* Work request:
Locate the line that contains "(** ** Witnesses *)" in the entries below, then repeat it and every following line through the line that contains "(** Bytes above", exactly, and no others.
*** Data shown Section Begins ***
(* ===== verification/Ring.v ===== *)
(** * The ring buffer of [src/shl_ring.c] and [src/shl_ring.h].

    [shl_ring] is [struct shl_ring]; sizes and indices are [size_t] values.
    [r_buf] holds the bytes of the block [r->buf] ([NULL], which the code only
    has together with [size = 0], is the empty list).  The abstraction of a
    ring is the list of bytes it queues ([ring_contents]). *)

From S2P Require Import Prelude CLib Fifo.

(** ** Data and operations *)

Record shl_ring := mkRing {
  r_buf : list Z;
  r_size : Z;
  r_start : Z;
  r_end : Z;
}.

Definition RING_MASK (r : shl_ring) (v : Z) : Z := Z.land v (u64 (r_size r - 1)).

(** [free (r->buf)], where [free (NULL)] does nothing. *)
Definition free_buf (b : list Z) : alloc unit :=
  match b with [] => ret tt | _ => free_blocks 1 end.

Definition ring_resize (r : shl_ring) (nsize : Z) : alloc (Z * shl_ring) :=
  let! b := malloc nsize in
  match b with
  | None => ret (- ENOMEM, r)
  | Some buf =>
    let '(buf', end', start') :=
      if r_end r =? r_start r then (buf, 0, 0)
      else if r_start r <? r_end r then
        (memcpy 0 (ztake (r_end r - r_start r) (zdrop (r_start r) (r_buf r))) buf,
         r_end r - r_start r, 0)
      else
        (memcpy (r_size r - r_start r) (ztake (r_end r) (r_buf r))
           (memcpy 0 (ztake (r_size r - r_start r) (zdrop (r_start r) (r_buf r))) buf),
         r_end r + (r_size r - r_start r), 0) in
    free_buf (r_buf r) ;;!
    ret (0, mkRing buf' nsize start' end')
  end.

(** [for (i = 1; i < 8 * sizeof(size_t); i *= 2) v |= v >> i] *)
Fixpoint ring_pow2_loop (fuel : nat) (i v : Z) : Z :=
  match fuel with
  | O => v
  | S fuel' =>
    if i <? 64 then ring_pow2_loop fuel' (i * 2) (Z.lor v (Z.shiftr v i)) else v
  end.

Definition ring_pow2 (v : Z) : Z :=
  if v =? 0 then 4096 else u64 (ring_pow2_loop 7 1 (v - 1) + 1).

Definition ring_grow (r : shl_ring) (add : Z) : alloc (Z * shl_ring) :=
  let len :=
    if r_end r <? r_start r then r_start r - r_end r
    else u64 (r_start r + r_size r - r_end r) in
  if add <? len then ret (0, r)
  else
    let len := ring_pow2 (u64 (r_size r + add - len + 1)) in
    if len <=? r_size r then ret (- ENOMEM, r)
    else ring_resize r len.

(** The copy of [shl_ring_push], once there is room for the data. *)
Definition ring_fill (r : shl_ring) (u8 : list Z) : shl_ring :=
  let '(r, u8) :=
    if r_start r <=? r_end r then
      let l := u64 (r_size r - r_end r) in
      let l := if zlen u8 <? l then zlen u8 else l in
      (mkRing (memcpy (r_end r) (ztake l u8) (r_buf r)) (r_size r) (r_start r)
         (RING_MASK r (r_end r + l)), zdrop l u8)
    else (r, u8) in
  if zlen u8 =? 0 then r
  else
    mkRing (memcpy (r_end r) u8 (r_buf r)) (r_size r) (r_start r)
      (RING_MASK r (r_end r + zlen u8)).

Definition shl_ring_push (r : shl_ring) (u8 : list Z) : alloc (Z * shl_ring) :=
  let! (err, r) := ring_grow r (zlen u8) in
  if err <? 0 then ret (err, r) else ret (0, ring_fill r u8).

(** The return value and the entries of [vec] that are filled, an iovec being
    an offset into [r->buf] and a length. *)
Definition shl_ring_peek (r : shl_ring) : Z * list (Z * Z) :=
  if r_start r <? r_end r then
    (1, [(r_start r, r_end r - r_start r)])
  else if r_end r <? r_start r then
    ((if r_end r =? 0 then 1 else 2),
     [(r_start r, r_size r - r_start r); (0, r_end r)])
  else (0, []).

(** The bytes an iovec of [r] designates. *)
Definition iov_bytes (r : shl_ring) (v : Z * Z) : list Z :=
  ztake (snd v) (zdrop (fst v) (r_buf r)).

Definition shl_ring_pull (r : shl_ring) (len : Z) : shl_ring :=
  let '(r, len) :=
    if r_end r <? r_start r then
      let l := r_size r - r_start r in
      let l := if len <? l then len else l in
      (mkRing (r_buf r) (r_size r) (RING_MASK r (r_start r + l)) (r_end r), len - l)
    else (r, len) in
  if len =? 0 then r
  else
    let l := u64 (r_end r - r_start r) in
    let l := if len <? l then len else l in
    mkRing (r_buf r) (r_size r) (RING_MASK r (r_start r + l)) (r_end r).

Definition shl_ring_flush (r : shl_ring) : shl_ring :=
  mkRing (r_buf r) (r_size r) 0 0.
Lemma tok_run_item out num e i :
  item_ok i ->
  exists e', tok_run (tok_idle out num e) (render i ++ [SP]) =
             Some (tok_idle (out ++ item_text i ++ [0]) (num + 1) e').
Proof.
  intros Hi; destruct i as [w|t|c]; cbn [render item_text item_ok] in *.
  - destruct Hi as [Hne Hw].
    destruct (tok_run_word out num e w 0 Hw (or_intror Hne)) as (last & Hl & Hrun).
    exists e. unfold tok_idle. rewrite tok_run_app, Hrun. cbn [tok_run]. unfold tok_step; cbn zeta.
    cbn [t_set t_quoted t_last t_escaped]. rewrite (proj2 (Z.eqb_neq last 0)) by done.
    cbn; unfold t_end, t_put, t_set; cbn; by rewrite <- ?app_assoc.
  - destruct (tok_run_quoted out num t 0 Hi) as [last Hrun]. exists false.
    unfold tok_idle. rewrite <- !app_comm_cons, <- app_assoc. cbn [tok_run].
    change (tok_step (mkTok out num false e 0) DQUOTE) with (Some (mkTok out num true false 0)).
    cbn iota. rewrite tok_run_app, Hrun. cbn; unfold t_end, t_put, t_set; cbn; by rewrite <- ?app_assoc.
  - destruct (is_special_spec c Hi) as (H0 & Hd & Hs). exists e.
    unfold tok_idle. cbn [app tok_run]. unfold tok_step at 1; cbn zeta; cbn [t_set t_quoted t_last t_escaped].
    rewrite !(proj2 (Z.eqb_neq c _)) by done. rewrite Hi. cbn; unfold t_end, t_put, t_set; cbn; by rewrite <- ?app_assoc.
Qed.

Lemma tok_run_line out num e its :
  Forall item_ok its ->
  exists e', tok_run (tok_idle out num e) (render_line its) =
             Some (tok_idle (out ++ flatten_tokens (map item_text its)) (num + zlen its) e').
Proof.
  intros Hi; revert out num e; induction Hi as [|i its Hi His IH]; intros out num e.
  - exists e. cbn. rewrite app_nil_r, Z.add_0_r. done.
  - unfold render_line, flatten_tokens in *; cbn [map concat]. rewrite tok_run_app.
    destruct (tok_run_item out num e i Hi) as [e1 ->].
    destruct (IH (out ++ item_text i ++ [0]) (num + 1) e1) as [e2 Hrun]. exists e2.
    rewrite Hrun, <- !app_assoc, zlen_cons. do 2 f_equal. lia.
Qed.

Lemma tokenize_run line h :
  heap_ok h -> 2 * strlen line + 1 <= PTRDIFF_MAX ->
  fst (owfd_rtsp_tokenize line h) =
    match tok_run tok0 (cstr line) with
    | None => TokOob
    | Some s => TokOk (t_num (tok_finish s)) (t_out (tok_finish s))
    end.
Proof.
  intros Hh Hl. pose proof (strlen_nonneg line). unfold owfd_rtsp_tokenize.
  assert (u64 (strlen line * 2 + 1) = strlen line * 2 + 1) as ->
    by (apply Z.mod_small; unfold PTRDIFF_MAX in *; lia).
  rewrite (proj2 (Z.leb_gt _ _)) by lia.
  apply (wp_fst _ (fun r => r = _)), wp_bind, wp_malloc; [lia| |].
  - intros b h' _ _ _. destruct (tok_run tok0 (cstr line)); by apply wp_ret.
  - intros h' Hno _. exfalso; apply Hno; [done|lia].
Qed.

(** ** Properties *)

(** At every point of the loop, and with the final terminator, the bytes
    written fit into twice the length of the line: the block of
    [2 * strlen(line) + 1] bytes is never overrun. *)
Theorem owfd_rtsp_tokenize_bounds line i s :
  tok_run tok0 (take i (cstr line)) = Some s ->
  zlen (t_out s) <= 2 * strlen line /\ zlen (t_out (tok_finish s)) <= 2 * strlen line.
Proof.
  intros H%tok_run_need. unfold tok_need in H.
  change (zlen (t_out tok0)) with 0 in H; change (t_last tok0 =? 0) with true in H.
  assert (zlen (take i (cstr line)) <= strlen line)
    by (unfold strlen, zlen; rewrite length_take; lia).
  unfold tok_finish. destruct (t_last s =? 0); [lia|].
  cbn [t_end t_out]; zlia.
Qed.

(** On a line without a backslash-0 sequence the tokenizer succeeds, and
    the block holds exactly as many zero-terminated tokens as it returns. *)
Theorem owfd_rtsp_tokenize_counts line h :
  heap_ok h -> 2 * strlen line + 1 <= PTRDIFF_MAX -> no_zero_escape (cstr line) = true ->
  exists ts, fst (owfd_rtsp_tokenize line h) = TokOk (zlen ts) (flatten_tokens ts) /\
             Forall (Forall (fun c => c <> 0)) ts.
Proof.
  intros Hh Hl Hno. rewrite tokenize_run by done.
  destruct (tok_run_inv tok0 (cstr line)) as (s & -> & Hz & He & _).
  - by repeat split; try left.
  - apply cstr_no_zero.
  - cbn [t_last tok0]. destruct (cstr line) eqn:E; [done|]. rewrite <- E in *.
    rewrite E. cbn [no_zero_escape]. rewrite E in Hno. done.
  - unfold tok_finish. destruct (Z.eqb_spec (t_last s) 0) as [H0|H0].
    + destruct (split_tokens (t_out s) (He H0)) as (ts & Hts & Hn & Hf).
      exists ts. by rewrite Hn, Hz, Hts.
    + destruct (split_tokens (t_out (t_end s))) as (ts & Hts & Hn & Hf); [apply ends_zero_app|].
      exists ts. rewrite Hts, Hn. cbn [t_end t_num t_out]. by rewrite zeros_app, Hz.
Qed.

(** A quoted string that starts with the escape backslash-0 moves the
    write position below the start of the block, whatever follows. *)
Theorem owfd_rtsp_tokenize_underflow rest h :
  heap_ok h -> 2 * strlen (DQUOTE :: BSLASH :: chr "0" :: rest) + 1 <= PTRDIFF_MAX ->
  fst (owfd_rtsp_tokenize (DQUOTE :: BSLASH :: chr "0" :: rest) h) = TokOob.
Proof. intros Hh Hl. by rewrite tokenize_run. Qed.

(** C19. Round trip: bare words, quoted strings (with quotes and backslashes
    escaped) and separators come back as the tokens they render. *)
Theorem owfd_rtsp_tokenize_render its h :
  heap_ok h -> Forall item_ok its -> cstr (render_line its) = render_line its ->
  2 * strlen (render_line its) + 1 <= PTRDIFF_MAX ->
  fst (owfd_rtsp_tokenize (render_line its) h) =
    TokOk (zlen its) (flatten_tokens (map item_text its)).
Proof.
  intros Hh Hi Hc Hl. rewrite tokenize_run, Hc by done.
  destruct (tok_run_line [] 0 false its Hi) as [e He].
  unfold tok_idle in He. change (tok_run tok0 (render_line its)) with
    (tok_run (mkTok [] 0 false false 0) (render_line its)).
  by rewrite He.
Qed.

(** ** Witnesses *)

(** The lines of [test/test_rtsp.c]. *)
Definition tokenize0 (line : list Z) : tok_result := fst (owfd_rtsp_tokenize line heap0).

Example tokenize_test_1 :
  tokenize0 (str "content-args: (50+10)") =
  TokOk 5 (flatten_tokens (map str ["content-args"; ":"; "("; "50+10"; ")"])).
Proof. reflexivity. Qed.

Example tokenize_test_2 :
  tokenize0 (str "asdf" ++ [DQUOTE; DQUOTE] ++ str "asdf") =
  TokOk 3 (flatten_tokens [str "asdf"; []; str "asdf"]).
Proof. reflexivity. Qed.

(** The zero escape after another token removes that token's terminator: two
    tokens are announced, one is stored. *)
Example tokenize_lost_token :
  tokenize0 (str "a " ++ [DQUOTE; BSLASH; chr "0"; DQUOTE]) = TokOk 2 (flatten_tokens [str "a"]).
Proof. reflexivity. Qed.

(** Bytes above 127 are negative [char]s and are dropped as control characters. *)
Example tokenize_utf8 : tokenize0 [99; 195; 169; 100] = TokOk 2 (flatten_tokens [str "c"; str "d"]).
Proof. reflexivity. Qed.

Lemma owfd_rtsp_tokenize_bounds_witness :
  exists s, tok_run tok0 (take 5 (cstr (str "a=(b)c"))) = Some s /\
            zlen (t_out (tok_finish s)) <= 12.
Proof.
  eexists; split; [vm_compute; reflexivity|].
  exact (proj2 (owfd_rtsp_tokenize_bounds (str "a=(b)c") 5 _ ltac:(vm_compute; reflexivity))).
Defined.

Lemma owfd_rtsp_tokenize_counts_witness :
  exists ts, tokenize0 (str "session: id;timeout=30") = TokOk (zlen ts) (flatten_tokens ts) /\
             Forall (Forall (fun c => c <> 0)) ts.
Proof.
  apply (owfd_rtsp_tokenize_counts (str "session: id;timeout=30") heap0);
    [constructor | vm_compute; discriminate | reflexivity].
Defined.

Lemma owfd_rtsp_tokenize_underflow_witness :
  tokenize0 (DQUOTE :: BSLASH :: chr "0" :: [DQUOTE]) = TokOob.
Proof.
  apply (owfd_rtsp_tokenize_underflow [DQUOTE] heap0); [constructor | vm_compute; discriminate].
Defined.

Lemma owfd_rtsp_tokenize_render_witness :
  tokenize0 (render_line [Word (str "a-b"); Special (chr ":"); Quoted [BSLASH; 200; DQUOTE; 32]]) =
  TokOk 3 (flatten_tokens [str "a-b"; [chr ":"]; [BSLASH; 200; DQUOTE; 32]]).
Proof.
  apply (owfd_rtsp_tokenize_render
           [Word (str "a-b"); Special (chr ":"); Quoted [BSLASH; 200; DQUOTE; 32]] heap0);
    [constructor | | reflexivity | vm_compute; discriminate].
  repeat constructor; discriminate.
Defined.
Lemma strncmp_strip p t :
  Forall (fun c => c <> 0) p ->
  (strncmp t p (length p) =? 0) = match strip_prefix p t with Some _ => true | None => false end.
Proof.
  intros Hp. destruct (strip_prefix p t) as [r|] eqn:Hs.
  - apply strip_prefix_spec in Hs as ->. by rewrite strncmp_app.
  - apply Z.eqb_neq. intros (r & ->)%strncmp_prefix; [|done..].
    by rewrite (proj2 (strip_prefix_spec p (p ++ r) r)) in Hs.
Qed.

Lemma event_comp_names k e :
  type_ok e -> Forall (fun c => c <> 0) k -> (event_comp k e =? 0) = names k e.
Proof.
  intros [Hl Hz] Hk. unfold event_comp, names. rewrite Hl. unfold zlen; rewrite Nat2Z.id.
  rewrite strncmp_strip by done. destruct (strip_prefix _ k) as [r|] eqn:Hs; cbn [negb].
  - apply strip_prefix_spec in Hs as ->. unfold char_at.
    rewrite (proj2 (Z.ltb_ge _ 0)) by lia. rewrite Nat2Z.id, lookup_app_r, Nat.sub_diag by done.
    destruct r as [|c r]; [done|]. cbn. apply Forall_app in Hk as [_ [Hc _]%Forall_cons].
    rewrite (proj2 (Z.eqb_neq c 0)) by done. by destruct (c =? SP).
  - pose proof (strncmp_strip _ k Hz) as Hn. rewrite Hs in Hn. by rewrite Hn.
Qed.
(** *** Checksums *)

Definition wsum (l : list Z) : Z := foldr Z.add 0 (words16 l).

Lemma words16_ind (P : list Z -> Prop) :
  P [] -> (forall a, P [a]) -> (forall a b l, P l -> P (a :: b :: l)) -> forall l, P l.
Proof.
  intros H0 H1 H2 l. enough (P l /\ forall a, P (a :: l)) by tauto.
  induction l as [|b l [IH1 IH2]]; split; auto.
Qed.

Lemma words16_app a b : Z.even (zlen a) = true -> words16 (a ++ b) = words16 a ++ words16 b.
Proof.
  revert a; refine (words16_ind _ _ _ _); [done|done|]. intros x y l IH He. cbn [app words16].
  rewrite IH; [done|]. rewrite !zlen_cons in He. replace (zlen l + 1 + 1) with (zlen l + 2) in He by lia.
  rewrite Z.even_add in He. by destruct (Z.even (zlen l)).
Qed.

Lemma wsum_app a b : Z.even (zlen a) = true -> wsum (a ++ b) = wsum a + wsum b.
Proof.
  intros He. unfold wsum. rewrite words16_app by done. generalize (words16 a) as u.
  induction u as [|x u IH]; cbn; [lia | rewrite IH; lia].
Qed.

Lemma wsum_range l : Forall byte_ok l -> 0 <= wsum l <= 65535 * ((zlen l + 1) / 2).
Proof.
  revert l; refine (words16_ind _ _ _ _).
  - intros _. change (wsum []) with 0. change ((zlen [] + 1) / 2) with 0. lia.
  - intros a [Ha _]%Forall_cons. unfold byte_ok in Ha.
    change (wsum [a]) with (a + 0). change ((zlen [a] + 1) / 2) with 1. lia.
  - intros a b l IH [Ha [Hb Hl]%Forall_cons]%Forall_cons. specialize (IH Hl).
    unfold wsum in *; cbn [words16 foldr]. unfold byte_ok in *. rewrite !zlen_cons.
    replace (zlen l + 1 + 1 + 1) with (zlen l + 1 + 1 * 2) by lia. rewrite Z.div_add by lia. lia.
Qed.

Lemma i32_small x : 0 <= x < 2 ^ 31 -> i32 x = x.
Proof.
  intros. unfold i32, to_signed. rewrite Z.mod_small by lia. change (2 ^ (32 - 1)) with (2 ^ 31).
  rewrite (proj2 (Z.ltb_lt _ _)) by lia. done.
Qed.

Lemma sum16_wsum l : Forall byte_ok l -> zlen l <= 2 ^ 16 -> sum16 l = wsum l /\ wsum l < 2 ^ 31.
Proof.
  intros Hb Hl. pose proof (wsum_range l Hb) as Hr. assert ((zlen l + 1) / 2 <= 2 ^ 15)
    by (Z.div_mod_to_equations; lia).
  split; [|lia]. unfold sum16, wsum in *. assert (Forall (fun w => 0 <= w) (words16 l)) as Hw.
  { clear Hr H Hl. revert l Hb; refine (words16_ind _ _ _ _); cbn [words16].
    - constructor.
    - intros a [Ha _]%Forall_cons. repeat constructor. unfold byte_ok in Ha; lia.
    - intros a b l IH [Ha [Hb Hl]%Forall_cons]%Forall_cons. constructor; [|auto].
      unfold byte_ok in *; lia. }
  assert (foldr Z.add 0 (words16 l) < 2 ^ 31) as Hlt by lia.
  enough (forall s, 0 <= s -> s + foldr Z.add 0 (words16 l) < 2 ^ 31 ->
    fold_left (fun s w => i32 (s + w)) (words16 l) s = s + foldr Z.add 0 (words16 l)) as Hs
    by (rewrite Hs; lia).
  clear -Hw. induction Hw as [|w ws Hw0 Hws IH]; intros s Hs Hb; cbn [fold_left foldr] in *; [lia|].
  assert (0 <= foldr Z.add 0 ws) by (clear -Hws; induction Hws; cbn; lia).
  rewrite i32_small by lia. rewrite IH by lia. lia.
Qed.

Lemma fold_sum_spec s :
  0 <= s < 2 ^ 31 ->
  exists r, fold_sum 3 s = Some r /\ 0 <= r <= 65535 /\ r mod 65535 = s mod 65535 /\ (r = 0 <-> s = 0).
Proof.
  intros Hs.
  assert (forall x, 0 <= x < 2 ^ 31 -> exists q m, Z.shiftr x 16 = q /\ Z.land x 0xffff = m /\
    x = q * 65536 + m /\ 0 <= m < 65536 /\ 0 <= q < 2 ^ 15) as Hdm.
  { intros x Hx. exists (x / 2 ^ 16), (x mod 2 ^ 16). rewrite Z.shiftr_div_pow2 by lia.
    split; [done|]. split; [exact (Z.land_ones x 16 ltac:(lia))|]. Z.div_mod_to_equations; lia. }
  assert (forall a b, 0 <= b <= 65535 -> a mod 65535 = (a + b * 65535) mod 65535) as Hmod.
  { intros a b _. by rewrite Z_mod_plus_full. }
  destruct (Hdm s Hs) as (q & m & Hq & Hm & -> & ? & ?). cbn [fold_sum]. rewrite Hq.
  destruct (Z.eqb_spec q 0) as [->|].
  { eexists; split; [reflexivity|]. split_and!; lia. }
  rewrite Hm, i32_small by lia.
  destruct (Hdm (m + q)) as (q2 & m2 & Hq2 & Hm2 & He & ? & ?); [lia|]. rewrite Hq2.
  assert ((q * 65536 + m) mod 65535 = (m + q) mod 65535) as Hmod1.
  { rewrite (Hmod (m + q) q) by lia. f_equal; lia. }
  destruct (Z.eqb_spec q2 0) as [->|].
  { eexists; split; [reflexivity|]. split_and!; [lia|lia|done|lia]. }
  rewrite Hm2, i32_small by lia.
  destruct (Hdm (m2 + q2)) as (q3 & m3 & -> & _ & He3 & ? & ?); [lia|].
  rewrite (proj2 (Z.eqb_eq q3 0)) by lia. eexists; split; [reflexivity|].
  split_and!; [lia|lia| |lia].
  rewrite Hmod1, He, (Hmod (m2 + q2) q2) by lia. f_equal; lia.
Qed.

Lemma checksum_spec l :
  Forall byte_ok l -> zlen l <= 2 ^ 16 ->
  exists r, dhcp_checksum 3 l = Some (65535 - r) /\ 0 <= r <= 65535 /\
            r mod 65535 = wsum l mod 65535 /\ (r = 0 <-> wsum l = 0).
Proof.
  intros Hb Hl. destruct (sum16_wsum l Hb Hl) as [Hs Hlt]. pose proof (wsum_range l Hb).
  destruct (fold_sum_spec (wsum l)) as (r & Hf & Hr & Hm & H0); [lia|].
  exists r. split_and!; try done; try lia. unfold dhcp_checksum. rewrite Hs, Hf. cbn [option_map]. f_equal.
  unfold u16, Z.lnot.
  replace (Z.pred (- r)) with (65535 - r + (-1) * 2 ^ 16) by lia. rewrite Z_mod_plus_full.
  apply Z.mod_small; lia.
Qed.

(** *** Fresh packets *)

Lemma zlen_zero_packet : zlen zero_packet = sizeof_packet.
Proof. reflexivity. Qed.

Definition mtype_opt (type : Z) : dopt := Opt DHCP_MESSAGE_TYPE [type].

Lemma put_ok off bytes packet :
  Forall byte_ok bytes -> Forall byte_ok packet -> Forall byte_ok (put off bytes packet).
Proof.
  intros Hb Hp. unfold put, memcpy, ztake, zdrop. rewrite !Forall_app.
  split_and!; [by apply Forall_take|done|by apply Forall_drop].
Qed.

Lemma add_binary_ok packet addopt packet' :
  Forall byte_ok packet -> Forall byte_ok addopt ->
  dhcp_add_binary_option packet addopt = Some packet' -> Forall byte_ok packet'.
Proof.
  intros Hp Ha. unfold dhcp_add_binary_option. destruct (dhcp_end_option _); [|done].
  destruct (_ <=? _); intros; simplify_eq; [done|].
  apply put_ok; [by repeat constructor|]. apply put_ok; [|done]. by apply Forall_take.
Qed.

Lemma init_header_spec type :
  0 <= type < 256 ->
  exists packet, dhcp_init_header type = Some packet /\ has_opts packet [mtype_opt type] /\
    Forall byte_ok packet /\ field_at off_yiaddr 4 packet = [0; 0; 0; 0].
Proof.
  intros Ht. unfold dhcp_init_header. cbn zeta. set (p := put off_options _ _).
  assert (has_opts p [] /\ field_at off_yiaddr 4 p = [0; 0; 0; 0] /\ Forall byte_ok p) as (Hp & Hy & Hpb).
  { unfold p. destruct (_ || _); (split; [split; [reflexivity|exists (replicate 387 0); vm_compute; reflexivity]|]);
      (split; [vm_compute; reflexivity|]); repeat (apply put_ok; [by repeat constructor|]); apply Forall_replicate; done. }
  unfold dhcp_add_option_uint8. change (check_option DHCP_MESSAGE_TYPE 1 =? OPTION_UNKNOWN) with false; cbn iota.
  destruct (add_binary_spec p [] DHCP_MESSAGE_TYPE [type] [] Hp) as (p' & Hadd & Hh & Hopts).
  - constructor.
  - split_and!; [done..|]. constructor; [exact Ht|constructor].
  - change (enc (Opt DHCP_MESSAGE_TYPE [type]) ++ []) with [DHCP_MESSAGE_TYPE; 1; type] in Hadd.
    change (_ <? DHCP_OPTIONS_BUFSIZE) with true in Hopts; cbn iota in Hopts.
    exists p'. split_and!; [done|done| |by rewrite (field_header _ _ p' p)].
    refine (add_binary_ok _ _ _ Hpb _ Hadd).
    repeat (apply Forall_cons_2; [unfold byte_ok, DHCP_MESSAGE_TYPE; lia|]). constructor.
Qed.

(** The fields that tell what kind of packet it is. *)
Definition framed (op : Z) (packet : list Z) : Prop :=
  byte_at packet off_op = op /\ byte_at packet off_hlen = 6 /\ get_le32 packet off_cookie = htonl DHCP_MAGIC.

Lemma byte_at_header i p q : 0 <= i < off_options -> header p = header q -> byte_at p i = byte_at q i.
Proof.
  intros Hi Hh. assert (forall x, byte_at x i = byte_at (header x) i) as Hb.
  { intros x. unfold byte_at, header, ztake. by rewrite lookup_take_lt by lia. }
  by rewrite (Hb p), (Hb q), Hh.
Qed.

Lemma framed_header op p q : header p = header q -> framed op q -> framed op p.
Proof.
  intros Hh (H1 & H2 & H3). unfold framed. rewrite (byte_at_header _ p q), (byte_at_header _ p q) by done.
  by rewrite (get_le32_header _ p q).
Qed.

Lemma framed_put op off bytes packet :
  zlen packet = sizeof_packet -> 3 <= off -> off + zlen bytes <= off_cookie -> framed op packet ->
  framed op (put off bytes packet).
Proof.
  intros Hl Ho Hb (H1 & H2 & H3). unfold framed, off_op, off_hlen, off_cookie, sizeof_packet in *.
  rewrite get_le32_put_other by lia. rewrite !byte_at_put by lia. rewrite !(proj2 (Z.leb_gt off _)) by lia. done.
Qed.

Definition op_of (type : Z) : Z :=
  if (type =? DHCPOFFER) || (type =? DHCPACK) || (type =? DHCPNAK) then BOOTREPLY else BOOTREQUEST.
*** Data shown Section Ends ***
* Reply:
(** ** Witnesses *)

(** The lines of [test/test_rtsp.c]. *)
Definition tokenize0 (line : list Z) : tok_result := fst (owfd_rtsp_tokenize line heap0).

Example tokenize_test_1 :
  tokenize0 (str "content-args: (50+10)") =
  TokOk 5 (flatten_tokens (map str ["content-args"; ":"; "("; "50+10"; ")"])).
Proof. reflexivity. Qed.

Example tokenize_test_2 :
  tokenize0 (str "asdf" ++ [DQUOTE; DQUOTE] ++ str "asdf") =
  TokOk 3 (flatten_tokens [str "asdf"; []; str "asdf"]).
Proof. reflexivity. Qed.

(** The zero escape after another token removes that token's terminator: two
    tokens are announced, one is stored. *)
Example tokenize_lost_token :
  tokenize0 (str "a " ++ [DQUOTE; BSLASH; chr "0"; DQUOTE]) = TokOk 2 (flatten_tokens [str "a"]).
Proof. reflexivity. Qed.

(** Bytes above 127 are negative [char]s and are dropped as control characters. *)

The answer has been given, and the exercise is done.